Record number of aid workers killed in 2024, UN says
A record 383 aid workers were killed in 2024, the United Nations said Tuesday, branding the figures and lack of accountability a "shameful indictment" of international apathy -- and warning this year's toll was equally disturbing.
The 2024 figure was up 31 percent on the year before, the UN said on World Humanitarian Day, "driven by the relentless conflicts in Gaza, where 181 humanitarian workers were killed, and in Sudan, where 60 lost their lives".
It said state actors were the most common perpetrators of the killings in 2024.
The UN said most of those killed were local staff attacked in the line of duty or in their homes.
Besides those killed, 308 aid workers were wounded, 125 kidnapped and 45 detained last year.
"Humanitarians must be respected and protected. They can never be targeted," UN Secretary-General Antonio Guterres said in a statement.
"This rule is non-negotiable and is binding on all parties to conflict, always and everywhere. Yet red lines are crossed with impunity."
He called for perpetrators to be brought to justice.
- 'Life-saving work' -
Provisional figures from the Aid Worker Security Database show that 265 aid workers have been killed this year, up to August 14.
"Attacks on this scale, with zero accountability, are a shameful indictment of international inaction and apathy," said UN aid chief Tom Fletcher, head of its humanitarian agency OCHA.
"Violence against aid workers is not inevitable. It must end."
The International Red Cross and Red Crescent Movement said 18 of their staff and volunteers had been killed so far this year "while carrying out their life-saving work".
"Each killing sends a dangerous message that their lives were expendable. They were not," the movement said.

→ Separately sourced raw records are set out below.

Lemma held_remove_one g g' l :
  held g' (remove_one g l) =
    if decide (g' = g) then pred (held g' l) else held g' l.
Proof.
  induction l as [|x l IH]; cbn [remove_one]; [by case_decide|].
  rewrite held_cons. destruct (decide (x = g)) as [->|Hne].
  - destruct (decide (g' = g)) as [->|]; [by rewrite decide_True|]. by rewrite decide_False.
  - rewrite held_cons, IH. destruct (decide (g' = g)) as [->|]; [by rewrite !decide_False|done].
Qed.

Lemma elem_of_remove_one g g' l : g' ∈ remove_one g l -> g' ∈ l.
Proof.
  induction l as [|x l IH]; cbn; [done|]. case_decide; [by right|].
  intros [->|Hin]%elem_of_cons; [by left|right; by apply IH].
Qed.

Lemma ensure_ok u w : counts_ok w -> counts_ok (ensure_user u w).2.
Proof.
  intros (Hc & Hg & Hl). unfold ensure_user. destruct (conn_ledger w !! u) as [loc|] eqn:Hu; [done|].
  set (loc := fresh (dom (sets w))).
  assert (sets w !! loc = None) as Hf by (apply not_elem_of_dom, is_fresh).
  split_and!; cbn [sets guards conn_ledger snd].
  - intros loc' ips Hlk ip. destruct (decide (loc' = loc)) as [->|Hne].
    + rewrite lookup_insert_eq in Hlk. injection Hlk as <-. rewrite lookup_empty.
      destruct (held (loc, ip) (guards w)) as [|n] eqn:Hh; [done|].
      assert ((loc, ip) ∈ guards w) as Hin by (apply held_elem; lia).
      apply Hg in Hin as [? Hs]. cbn in Hs. by rewrite Hf in Hs.
    + rewrite lookup_insert_ne in Hlk by done. by apply Hc.
  - intros g Hin. apply lookup_insert_is_Some. destruct (decide (loc = g.1)); [by left|].
    right. split; [done|]. by apply Hg.
  - intros u' loc' Hlk. apply lookup_insert_is_Some. destruct (decide (loc = loc')); [by left|].
    right. split; [done|]. destruct (decide (u' = u)) as [->|].
    + rewrite lookup_insert_eq in Hlk. by injection Hlk as ->.
    + rewrite lookup_insert_ne in Hlk by done. by eapply Hl.
Qed.

Lemma acquire_ok loc ip limit w ips ips' :
  counts_ok w -> sets w !! loc = Some ips -> acquire ips ip limit = Some ips' ->
  counts_ok {| conn_ledger := conn_ledger w; sets := <[loc := ips']> (sets w);
               guards := (loc, ip) :: guards w |}.
Proof.
  intros (Hc & Hg & Hl) Hs Ha.
  assert (ips' = <[ip := S (held (loc, ip) (guards w))]> ips) as ->.
  { unfold acquire in Ha. rewrite (Hc loc ips Hs ip) in Ha.
    destruct (held (loc, ip) (guards w)); cbn in Ha; [|by injection Ha as <-].
    case_match; [done|]. by injection Ha as <-. }
  split_and!; cbn [sets guards conn_ledger].
  - intros loc' ips' Hlk ip'. rewrite held_cons. destruct (decide (loc' = loc)) as [->|Hne].
    + rewrite lookup_insert_eq in Hlk. injection Hlk as <-.
      destruct (decide (ip' = ip)) as [->|Hip].
      * rewrite lookup_insert_eq. by rewrite decide_True.
      * rewrite lookup_insert_ne, decide_False by congruence. by apply Hc.
    + rewrite lookup_insert_ne in Hlk by done. rewrite decide_False by congruence. by apply Hc.
  - intros g [->|Hin]%elem_of_cons; apply lookup_insert_is_Some; [by left|].
    destruct (decide (loc = g.1)); [by left|]. right. split; [done|]. by apply Hg.
  - intros u loc' Hlk. apply lookup_insert_is_Some. destruct (decide (loc = loc')); [by left|].
    right. split; [done|]. by eapply Hl.
Qed.

Lemma drop_ok g w ips :
  counts_ok w -> g ∈ guards w -> sets w !! g.1 = Some ips ->
  exists ips', drop_guard ips g.2 = Ok ips' /\
    counts_ok {| conn_ledger := conn_ledger w; sets := <[g.1 := ips']> (sets w);
                 guards := remove_one g (guards w) |}.
Proof.
  intros (Hc & Hg & Hl) Hin Hs. destruct g as [loc ip]. cbn [fst snd] in *.
  apply held_elem in Hin. pose proof (Hc loc ips Hs ip) as Hip.
  destruct (held (loc, ip) (guards w)) as [|n] eqn:Hh; [lia|]. cbn in Hip.
  unfold drop_guard. rewrite Hip. eexists. split; [done|].
  split_and!; cbn [sets guards conn_ledger].
  - intros loc' ips' Hlk ip'. rewrite held_remove_one. destruct (decide (loc' = loc)) as [->|Hne].
    + rewrite lookup_insert_eq in Hlk. injection Hlk as <-.
      destruct (decide (ip' = ip)) as [->|Hne].
      * rewrite decide_True by done. rewrite Hh. cbn [pred].
        destruct n; cbn; [by rewrite lookup_delete_eq|by rewrite lookup_insert_eq].
      * rewrite decide_False by congruence. rewrite <- (Hc loc ips Hs ip').
        case_match; [by rewrite lookup_delete_ne|by rewrite lookup_insert_ne].
    + rewrite lookup_insert_ne in Hlk by done. rewrite decide_False by congruence. by apply Hc.
  - intros g Hin'%elem_of_remove_one. apply lookup_insert_is_Some.
    destruct (decide (loc = g.1)); [by left|]. right. split; [done|]. by apply Hg.
  - intros u loc' Hlk. apply lookup_insert_is_Some. destruct (decide (loc = loc')); [by left|].
    right. split; [done|]. by eapply Hl.
Qed.

Lemma exec_ok e w : counts_ok w -> exists w', exec e w = Ok w' /\ counts_ok w'.
Proof.
  intros Hw. destruct e as [u|live|loc ip limit|g]; cbn [exec].
  - eexists. split; [done|]. by apply ensure_ok.
  - eexists. split; [done|]. destruct Hw as (Hc & Hg & Hl). split_and!; [done|done|].
    intros u loc Hlk. apply map_lookup_filter_Some in Hlk as [Hlk _]. by eapply Hl.
  - destruct (sets w !! loc) as [ips|] eqn:Hs; [|by eexists].
    destruct (acquire ips ip limit) as [ips'|] eqn:Ha; [|by eexists].
    eexists. split; [done|]. by eapply acquire_ok.
  - case_decide as Hin; [|by eexists]. destruct (sets w !! g.1) as [ips|] eqn:Hs; [|by eexists].
    destruct (drop_ok g w ips Hw Hin Hs) as (ips' & -> & Hok). by eexists.
Qed.

Lemma run_ok es w : counts_ok w -> exists w', run es w = Ok w' /\ counts_ok w'.
Proof.
  revert w. induction es as [|e es IH]; intros w Hw; [by eexists|]. cbn [run].
  destruct (exec_ok e w Hw) as (w1 & -> & Hw1). by apply IH.
Qed.
(* ===== verification/Listeners.v ===== *)
(** * The handles of the listeners ([TcpListenerTask] in [src/src/tcp.rs],
      [UdpListenerTask] in [src/src/udp.rs])

    The supervisor holds a handle per listener; a handle is modelled as the
    arguments its task was spawned with. *)

From S2P Require Import Prelude Float Profile Policy.

(** What a running listener was spawned with, without the channels:
    [tcp::spawn_user_listener] and [udp::spawn_user_listener]. *)
Record ListenerArgs : Type := {
  la_listen_host : string; la_user_id : Z; la_port : Z; la_password : string;
  la_profile : Profile.t; la_enforcement : EnforcementConfig; la_is_multi_user : Z
}.
Record TcpListenerTask : Type := { tcp_args : ListenerArgs; tcp_max_accepts : nat }.
Record UdpListenerTask : Type := {
  udp_args : ListenerArgs; ut_association_ttl : Duration; ut_max_associations : nat
}.
(* ===== verification/TcpSpec.v ===== *)
(** * What a TCP session does, in every environment

    The judgement of a session is its log: which bytes it read on each side,
    which it wrote, what it counted, which targets it tried, which slots it
    held.  The lemmas follow the structure of the code ([handshake],
    [connect_target_checked], [relay], [serve]); the theorems read the log of
    [handle_stream] for every environment of [Task.v]. *)

From S2P Require Import Prelude Errors Kdf Str Cipher Protocol ProtocolSpec.
From S2P Require Import ProtocolPackets Session SessionSpec Client EndToEnd Interleave.
From S2P Require Import Net Address Float Policy RateLimit Traffic Conn RelayAudit Task TcpRelay.
Import ServerSession.

(** ** Reading a log *)

Definition received_of (l : label) : option bytes :=
  match l with Received b => Some b | _ => None end.
Definition sent_remote_of (l : label) : option bytes :=
  match l with SentRemote b => Some b | _ => None end.
Definition sent_client_of (l : label) : option bytes :=
  match l with SentClient b => Some b | _ => None end.
Definition remote_of (l : label) : option bytes :=
  match l with RemoteReceived (b :: bs) => Some (b :: bs) | _ => None end.
Definition counted_of (l : label) : option addition :=
  match l with Counted a => Some a | _ => None end.

(** The bytes read from the client, written to the target, written to the
    client; the non-empty chunks read from the target; the additions. *)
Definition received_bytes (l : list label) : bytes := concat (omap received_of l).
Definition sent_remote (l : list label) : bytes := concat (omap sent_remote_of l).
Definition sent_client (l : list label) : bytes := concat (omap sent_client_of l).
Definition remote_chunks (l : list label) : list bytes := omap remote_of l.
Definition counted (l : list label) : list addition := omap counted_of l.

(** A label of the handshake. *)
Definition is_received (l : label) : Prop := exists b, l = Received b.

(** The guard's labels. *)
Definition is_guard (l : label) : bool :=
  match l with Acquired _ _ _ | Released _ _ => true | _ => false end.

(** The attempts that the forbidden lists allow. *)
Definition attempt_ok (e : EnforcementConfig) (policy : option UserPolicy.t) (target : Address)
    (l : label) : Prop :=
  match l with
  | TriedHost h p =>
      (h, p) = connect_target target /\
      (ec_forbidden e = true -> forall po, policy = Some po ->
        UserPolicy.port_forbidden po p = false /\ UserPolicy.has_forbidden_ip po = false)
  | LookedUp h p _ => (h, p) = connect_target target
  | TriedAddr a =>
      ec_forbidden e = true /\ exists po, policy = Some po /\
        UserPolicy.port_forbidden po (port target) = false /\
        UserPolicy.ip_forbidden po (sa_ip a) = false
  | _ => True
  end.

Lemma omap_snoc {A B} (f : A -> option B) l x :
  omap f (l ++ [x]) = omap f l ++ match f x with Some y => [y] | None => [] end.
Proof. rewrite omap_app. cbn. by destruct (f x). Qed.

(** Push the projections through the last label. *)
Ltac logs :=
  unfold received_bytes, sent_remote, sent_client, remote_chunks, counted in *;
  rewrite ?omap_snoc, ?concat_app in *;
  cbn [received_of sent_remote_of sent_client_of remote_of counted_of concat] in *;
  rewrite ?app_nil_r in *.

Section Session.
Context `{HL : CryptoLaws} `{RE : RegexEngine} `{!Env Await Shared label}.

Abbreviation IO := (ST (task ServerSession.t Shared label) error).
Abbreviation state := (task ServerSession.t Shared label).

Lemma wp_decrypt b (Q : res error bytes -> state -> Prop) s :
  swf (local s) ->
  (forall o t, sdecode (local s) b = Ok (o, t) ->
    Q (Ok o) {| local := t; shared := shared s; log := log s |}) ->
  (forall e t, sdecode (local s) b = Err e ->
    Q (Err e) {| local := t; shared := shared s; log := log s |}) ->
  wp (on_local (decrypt b)) Q s.
Proof.
  intros Hs Hok Herr. apply wp_on_local, wp_outcome. rewrite decrypt_outcome by done.
  pose proof (sdecode_safe (local s) b Hs) as Hsafe.
  destruct (sdecode (local s) b) as [[o t]|e| |]; [by apply Hok|intros; by apply Herr|done|done].
Qed.

Lemma wp_received r l (Q : res error bytes -> state -> Prop) s :
  (forall b, r = ReadOk b -> Q (Ok b) {| local := local s; shared := shared s; log := log s ++ [l b] |}) ->
  Q (Err ReadFailed) s -> wp (received r l) Q s.
Proof. intros H1 H2. destruct r as [b|]; [by apply (H1 b)|done]. Qed.

Lemma send_all_snoc msgs m s w t :
  outcome (send_all msgs) s = Ok (w, t) ->
  outcome (send_all (msgs ++ [m])) s = ('(w', t') ← outcome (encrypt m) t; Ok (w ++ w', t')).
Proof.
  revert s w. induction msgs as [|x msgs IH]; intros s w; cbn [send_all app].
  - intros [= <- <-]. run. destruct (outcome (encrypt m) s) as [[w' t']| | |]; [|done..].
    run. by rewrite app_nil_r.
  - run. destruct (outcome (encrypt x) s) as [[w1 s1]| | |]; [|done..]. run.
    destruct (outcome (send_all msgs) s1) as [[w2 s2]| | |] eqn:Hs; [|done..]. run.
    intros [= <- <-]. rewrite (IH s1 w2 Hs).
    destruct (outcome (encrypt m) s2) as [[w' t']| | |]; [|done..]. run. by rewrite app_assoc.
Qed.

Meanwhile the UN's World Health Organization said 1,121 health workers and patients had been killed and hundreds injured in attacks across 16 territories -- though most deaths were in Sudan.
"Each attack inflicts lasting harm, deprives entire communities of life-saving care when they need it the most, endangers health care providers, and weakens already strained health systems," the WHO said.
OCHA spokesman Jens Laerke said "very, very few" people had "ever been brought to justice for any of these attacks", with the UN human rights office urging countries bring perpetrators to account using the principle of universal jurisdiction.
World Humanitarian Day marks the day in 2003 when UN rights chief Sergio Vieira de Mello and 21 other humanitarians were killed in the bombing of the UN headquarters in Baghdad.